INSTRUCTIONS FOR THE TASK: Within the entries below, find every line that has the string "rest", then copy it.

EXTRACTED DATA:
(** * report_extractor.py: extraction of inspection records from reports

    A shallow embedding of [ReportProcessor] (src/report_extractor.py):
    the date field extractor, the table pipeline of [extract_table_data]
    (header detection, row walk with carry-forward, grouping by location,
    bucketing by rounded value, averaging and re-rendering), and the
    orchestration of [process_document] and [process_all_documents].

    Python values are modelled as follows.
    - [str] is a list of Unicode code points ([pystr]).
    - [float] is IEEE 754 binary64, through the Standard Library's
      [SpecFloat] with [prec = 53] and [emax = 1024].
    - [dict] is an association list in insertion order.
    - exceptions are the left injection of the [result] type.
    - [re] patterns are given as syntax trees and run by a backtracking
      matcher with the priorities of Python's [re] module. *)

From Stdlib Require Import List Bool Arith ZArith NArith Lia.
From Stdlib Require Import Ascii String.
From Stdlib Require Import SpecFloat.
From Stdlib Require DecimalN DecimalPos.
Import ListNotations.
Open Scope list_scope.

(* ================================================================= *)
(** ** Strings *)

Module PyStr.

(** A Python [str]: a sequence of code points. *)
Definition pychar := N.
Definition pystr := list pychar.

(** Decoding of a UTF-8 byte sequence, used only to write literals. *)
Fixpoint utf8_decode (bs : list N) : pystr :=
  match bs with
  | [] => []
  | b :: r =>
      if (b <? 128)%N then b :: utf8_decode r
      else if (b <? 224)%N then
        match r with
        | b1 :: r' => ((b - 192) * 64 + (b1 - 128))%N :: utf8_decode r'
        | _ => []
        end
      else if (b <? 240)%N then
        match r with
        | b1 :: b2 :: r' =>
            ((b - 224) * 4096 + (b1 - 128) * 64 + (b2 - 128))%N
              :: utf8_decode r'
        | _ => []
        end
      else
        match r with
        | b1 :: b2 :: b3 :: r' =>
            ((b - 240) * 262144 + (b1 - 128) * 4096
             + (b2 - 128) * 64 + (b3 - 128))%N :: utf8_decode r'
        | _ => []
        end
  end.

--

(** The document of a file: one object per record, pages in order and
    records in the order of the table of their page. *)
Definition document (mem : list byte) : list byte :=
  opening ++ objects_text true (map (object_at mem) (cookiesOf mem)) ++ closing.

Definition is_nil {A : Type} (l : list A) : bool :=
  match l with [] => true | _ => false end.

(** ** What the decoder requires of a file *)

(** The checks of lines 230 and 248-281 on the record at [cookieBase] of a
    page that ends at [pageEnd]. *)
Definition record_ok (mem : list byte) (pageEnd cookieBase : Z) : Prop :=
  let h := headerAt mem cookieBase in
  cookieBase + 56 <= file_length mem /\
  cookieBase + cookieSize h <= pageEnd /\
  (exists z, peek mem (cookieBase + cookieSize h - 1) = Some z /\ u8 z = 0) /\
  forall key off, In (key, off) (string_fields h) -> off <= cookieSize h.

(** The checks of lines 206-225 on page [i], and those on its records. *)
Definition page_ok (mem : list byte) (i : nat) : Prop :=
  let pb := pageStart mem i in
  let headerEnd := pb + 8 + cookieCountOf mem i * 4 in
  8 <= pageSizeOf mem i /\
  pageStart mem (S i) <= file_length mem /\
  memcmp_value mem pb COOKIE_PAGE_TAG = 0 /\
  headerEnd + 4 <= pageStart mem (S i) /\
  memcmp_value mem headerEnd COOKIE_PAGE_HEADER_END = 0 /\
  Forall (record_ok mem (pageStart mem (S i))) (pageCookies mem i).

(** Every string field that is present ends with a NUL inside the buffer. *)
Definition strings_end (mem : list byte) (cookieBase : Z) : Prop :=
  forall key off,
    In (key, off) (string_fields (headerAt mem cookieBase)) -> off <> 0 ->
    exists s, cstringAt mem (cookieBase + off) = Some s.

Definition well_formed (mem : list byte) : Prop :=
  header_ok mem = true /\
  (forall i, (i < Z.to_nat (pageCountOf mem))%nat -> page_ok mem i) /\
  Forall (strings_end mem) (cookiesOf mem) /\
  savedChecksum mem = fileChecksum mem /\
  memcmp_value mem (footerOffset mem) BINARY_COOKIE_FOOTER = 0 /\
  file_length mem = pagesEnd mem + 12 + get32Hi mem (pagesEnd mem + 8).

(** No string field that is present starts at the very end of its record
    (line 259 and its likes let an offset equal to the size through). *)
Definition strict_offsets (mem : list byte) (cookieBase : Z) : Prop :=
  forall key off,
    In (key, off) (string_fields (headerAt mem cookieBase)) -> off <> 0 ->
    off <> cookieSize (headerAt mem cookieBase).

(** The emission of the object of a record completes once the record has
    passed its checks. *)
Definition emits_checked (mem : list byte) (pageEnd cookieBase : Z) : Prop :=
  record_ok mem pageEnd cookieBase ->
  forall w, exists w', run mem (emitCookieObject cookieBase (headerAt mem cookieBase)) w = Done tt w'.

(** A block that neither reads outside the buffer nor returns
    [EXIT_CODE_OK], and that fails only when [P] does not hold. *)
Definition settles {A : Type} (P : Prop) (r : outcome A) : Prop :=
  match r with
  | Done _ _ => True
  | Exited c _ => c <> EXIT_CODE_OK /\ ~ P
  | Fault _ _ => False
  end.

* * *

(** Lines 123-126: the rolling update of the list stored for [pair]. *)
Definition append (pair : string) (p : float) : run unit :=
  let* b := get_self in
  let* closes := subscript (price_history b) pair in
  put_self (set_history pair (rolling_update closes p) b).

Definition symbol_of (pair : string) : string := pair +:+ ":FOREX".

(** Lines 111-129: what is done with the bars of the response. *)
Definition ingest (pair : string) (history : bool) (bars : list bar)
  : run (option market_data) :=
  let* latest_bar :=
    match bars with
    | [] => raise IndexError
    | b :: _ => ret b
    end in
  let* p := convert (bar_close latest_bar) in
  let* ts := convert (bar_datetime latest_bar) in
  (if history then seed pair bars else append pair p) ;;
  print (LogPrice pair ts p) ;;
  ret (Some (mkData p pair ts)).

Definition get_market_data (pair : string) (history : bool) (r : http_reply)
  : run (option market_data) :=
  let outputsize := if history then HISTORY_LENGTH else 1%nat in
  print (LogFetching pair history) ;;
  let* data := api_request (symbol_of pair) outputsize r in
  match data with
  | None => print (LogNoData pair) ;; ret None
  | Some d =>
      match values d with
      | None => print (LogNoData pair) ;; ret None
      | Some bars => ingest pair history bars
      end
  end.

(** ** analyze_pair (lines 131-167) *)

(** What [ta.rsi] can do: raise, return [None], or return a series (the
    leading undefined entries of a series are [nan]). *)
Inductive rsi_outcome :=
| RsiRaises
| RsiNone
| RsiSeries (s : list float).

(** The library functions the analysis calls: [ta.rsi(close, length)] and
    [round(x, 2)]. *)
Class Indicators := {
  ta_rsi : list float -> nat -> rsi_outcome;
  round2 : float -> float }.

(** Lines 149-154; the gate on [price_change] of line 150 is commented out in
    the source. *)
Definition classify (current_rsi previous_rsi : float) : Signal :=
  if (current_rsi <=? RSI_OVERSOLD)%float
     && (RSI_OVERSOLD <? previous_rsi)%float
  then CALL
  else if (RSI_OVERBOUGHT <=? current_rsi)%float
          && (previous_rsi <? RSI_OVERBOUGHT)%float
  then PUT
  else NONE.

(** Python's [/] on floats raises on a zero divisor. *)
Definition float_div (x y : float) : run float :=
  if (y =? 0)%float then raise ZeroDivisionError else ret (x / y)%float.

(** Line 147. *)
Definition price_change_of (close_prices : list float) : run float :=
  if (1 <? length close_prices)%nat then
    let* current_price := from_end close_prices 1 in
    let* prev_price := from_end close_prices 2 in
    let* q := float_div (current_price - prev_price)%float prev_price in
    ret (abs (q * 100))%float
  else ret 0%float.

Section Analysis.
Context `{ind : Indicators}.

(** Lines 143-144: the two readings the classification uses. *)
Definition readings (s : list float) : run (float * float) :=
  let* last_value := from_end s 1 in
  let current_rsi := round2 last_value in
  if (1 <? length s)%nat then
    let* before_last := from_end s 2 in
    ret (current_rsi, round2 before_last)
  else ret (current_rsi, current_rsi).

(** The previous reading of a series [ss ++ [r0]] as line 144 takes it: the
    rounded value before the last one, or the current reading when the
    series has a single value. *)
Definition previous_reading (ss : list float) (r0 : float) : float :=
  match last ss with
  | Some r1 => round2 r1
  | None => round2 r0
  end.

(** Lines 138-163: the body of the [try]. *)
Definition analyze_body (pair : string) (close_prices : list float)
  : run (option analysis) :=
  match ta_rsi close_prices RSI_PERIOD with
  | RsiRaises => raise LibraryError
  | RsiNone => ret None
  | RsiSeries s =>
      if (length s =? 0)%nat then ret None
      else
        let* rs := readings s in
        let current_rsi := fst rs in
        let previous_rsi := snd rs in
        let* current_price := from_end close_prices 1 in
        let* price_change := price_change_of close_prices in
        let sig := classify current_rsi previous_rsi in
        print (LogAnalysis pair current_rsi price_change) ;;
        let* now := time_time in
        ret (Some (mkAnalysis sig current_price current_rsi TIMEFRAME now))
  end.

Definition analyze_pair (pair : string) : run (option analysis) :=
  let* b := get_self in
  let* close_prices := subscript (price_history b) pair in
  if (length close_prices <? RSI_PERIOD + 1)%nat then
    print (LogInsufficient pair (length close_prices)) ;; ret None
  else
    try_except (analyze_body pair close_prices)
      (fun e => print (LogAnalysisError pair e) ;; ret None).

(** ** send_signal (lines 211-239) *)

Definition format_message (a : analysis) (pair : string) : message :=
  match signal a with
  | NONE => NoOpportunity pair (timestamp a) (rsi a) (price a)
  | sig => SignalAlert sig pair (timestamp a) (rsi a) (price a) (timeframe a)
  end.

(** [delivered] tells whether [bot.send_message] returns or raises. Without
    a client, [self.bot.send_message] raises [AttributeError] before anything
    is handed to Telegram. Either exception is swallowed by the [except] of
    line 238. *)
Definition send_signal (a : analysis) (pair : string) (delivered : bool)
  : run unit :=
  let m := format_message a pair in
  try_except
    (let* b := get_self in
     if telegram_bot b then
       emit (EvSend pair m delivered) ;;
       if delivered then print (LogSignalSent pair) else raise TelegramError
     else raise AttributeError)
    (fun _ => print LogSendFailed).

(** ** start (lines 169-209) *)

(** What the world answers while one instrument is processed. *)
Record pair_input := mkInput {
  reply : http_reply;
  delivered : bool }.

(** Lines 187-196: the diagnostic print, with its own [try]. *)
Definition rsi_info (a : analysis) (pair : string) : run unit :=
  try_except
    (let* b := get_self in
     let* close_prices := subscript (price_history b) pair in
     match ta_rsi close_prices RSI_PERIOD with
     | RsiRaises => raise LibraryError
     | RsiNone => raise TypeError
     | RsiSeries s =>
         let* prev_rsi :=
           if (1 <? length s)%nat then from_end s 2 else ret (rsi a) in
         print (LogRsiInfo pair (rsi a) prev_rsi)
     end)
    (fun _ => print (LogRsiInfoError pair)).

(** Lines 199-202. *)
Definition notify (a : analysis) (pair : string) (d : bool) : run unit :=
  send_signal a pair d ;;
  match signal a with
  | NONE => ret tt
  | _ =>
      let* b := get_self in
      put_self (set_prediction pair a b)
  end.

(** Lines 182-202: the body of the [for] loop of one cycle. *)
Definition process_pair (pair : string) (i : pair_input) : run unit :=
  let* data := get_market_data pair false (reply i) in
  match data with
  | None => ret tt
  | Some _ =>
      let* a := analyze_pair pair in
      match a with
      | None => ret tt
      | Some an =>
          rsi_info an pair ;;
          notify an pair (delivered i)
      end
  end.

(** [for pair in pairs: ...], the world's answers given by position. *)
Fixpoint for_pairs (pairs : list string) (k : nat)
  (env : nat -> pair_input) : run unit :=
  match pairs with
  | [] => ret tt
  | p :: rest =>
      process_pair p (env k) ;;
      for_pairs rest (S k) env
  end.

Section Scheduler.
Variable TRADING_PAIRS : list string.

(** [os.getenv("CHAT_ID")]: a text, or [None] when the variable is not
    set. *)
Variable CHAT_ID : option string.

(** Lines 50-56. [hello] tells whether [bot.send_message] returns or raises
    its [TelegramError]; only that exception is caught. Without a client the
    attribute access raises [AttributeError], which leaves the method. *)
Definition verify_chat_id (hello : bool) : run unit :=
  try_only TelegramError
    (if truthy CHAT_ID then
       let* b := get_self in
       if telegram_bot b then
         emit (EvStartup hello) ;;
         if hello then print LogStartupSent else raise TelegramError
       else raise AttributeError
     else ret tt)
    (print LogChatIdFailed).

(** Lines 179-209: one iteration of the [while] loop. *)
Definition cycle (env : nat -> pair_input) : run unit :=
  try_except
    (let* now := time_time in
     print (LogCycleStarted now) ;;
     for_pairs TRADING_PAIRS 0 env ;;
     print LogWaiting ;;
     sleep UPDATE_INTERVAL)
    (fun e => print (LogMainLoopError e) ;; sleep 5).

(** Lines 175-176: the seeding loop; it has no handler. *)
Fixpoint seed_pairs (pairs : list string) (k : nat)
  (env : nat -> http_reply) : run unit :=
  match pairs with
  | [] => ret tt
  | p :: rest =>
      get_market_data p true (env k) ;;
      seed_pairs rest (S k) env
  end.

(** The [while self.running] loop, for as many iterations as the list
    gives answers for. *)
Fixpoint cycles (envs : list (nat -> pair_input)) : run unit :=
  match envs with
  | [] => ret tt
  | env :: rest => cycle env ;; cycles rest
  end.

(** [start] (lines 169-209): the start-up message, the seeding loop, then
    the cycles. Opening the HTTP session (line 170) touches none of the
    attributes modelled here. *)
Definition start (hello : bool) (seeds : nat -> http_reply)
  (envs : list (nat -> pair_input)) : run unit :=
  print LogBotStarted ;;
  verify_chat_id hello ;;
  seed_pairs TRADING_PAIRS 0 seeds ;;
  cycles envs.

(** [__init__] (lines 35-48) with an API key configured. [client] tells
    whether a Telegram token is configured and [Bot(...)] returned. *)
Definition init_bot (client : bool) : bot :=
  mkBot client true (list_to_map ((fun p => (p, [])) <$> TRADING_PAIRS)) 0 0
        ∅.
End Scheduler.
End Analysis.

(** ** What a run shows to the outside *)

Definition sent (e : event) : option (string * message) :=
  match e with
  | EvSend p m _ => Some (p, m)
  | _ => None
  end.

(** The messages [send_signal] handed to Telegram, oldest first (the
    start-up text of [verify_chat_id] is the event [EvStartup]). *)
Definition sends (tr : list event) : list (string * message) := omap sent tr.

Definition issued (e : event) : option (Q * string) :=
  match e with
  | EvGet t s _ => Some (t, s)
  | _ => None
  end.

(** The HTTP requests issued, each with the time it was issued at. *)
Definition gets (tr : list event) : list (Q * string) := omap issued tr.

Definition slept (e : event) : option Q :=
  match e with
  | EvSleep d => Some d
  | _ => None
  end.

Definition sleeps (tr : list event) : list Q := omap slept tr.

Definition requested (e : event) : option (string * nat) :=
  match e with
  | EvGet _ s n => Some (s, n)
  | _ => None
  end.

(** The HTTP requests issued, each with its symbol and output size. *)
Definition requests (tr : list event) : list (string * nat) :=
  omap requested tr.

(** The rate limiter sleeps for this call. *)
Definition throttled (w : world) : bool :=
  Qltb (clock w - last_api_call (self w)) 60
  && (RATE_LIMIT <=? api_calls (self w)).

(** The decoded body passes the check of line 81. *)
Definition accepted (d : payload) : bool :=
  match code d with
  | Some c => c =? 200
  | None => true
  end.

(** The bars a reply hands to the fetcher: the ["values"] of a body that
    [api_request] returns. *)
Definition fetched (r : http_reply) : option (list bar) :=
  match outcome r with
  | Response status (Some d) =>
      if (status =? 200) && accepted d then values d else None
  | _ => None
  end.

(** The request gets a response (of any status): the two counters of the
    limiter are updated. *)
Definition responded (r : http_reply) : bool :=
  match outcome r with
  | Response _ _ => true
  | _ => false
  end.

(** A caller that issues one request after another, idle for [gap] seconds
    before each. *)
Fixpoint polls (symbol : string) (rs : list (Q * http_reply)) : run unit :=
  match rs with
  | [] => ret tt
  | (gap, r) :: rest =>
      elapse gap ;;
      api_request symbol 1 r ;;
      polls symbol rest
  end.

OUTPUT FOR THIS TASK:
  | p :: rest =>
      for_pairs rest (S k) env
  | p :: rest =>
      seed_pairs rest (S k) env
  | env :: rest => cycle env ;; cycles rest
  | (gap, r) :: rest =>
      polls symbol rest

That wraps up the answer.